[Start of section]

Lemma raising_verify_witness :
  let req := Demo.callback_visit (Some "iPlanetDirectoryPro=tok123") in
  let boom := VError "boom" in
  (signals (trace_of (authenticate Demo.E (demo_raising boom) req Demo.no_options))
   = [Success Demo.bob_profile VUndefined; Error boom]
   ∧ thrown (authenticate Demo.E (demo_raising boom) req Demo.no_options) = None)
  ∧ (signals (trace_of (authenticate Demo.E
                          (Demo.with_skipUserProfile (SkipValue (VBool true))
                             (demo_raising boom)) req Demo.no_options))
     = [Fail VUndefined]
     ∧ thrown (authenticate Demo.E
                 (Demo.with_skipUserProfile (SkipValue (VBool true)) (demo_raising boom))
                 req Demo.no_options) = Some boom).
Proof.
  split.
  - refine (raising_verify Demo.E (demo_raising (VError "boom"))
              (Demo.callback_visit (Some "iPlanetDirectoryPro=tok123")) Demo.no_options
              "iPlanetDirectoryPro=tok123" eq_refl eq_refl eq_refl eq_refl eq_refl eq_refl
              false Demo.bob_profile (VError "boom") eq_refl _ eq_refl eq_refl).
    by exists VNull, Demo.bob_attributes.
  - exact (raising_verify Demo.E
             (Demo.with_skipUserProfile (SkipValue (VBool true)) (demo_raising (VError "boom")))
             (Demo.callback_visit (Some "iPlanetDirectoryPro=tok123")) Demo.no_options
             "iPlanetDirectoryPro=tok123" eq_refl eq_refl eq_refl eq_refl eq_refl eq_refl
             true VUndefined (VError "boom") eq_refl eq_refl eq_refl).
Defined.

Lemma falsy_raise_repeats_verify_witness :
  let req := Demo.callback_visit (Some "iPlanetDirectoryPro=tok123") in
  verify_calls (trace_of (authenticate Demo.E (demo_raising VNull) req Demo.no_options))
  = [(req, VStr "tok123", Demo.bob_profile); (req, VStr "tok123", VUndefined)].
Proof.
  exact (falsy_raise_repeats_verify Demo.E (demo_raising VNull)
           (Demo.callback_visit (Some "iPlanetDirectoryPro=tok123")) Demo.no_options
           "iPlanetDirectoryPro=tok123" eq_refl eq_refl eq_refl eq_refl eq_refl eq_refl
           Demo.bob_profile VNull VNull Demo.bob_attributes
           eq_refl eq_refl eq_refl eq_refl eq_refl eq_refl).
Defined.

(** ** When the mapping fails *)

(** X19. The mapping of attributes raises exactly when the attributes are
    [undefined] or [null], and then a [TypeError]; on anything else it
    returns a profile, and on a value that is not an object (a string, a
    number, a boolean) that profile has all six fields [undefined]. *)
Theorem build_profile_failure data :
  (is_Some (thrown (build_profile data)) ↔ data = VUndefined ∨ data = VNull)
  ∧ (∀ e, thrown (build_profile data) = Some e → e = VNativeError TypeError)
  ∧ ((∀ props, data ≠ VObj props) → data ≠ VUndefined → data ≠ VNull →
     build_profile data =
       mret (VObj [ ("id", VUndefined); ("username", VUndefined);
                    ("displayName", VUndefined);
                    ("name", VObj [("familyName", VUndefined); ("givenName", VUndefined)]);
                    ("email", VUndefined); ("_raw", data) ])).
Proof.
  split_and!.
  - split.
    + intros [e He]. unfold thrown in He.
      destruct (build_profile data) as [t [e'|p]] eqn:Hb; [|done].
      by destruct (build_profile_raises _ _ _ Hb).
    + by intros [-> | ->]; eexists.
  - intros e. unfold thrown.
    destruct (build_profile data) as [t [e'|p]] eqn:Hb; [|done].
    intros [= <-]. by destruct (build_profile_raises _ _ _ Hb) as (_ & _ & ->).
  - intros Hobj Hu Hn. destruct data; try done. by destruct (Hobj props).
Qed.

Lemma build_profile_failure_witness :
  build_profile (VStr "<html>Service Unavailable</html>") =
    mret (VObj [ ("id", VUndefined); ("username", VUndefined);
                 ("displayName", VUndefined);
                 ("name", VObj [("familyName", VUndefined); ("givenName", VUndefined)]);
                 ("email", VUndefined);
                 ("_raw", VStr "<html>Service Unavailable</html>") ]).
Proof.
  apply (build_profile_failure (VStr "<html>Service Unavailable</html>")); done.
Defined.

(** ** The example application under the strategy *)

(** X20. The strategy calls verify with [(req, token, profile, continuation)]
    (line 124); the verify function of the example takes
    [(token, profile, done)]. Its [done] is therefore the profile, which is
    no function: the deferred call raises a [TypeError] and the strategy's
    continuation is never called, whatever profile the strategy hands over.
    Called with three arguments, the same function would hand the profile to
    the continuation. *)
Theorem example_verify_never_continues req token profile :
  profile = VUndefined ∨ (∃ data, build_profile data = mret profile) →
  example_verify [ArgRequest req; ArgValue token; ArgValue profile; ArgContinuation]
  = RaisesTypeError
  ∧ example_verify [ArgValue token; ArgValue profile; ArgContinuation]
    = Continues VNull (ArgValue profile).
Proof.
  intros [-> | [data Hbuild]]; [done|]. split; [|done].
  unfold build_profile, get_prop in Hbuild.
  destruct data; rewrite ?bind_ret in Hbuild; try discriminate;
    by injection Hbuild as <-.
Qed.

Lemma example_verify_never_continues_witness :
  example_verify [ArgRequest (Demo.callback_visit (Some "iPlanetDirectoryPro=tok123"));
                  ArgValue (VStr "tok123"); ArgValue Demo.bob_profile; ArgContinuation]
  = RaisesTypeError.
Proof.
  apply (example_verify_never_continues
           (Demo.callback_visit (Some "iPlanetDirectoryPro=tok123")) (VStr "tok123")
           Demo.bob_profile).
  right. by exists Demo.bob_attributes.
Defined.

[End of section]

Your instructions - Pick out and copy the lines of the entries that hold the string "ArgValue".

Your solution -
  example_verify [ArgRequest req; ArgValue token; ArgValue profile; ArgContinuation]
  ∧ example_verify [ArgValue token; ArgValue profile; ArgContinuation]
    = Continues VNull (ArgValue profile).
                  ArgValue (VStr "tok123"); ArgValue Demo.bob_profile; ArgContinuation]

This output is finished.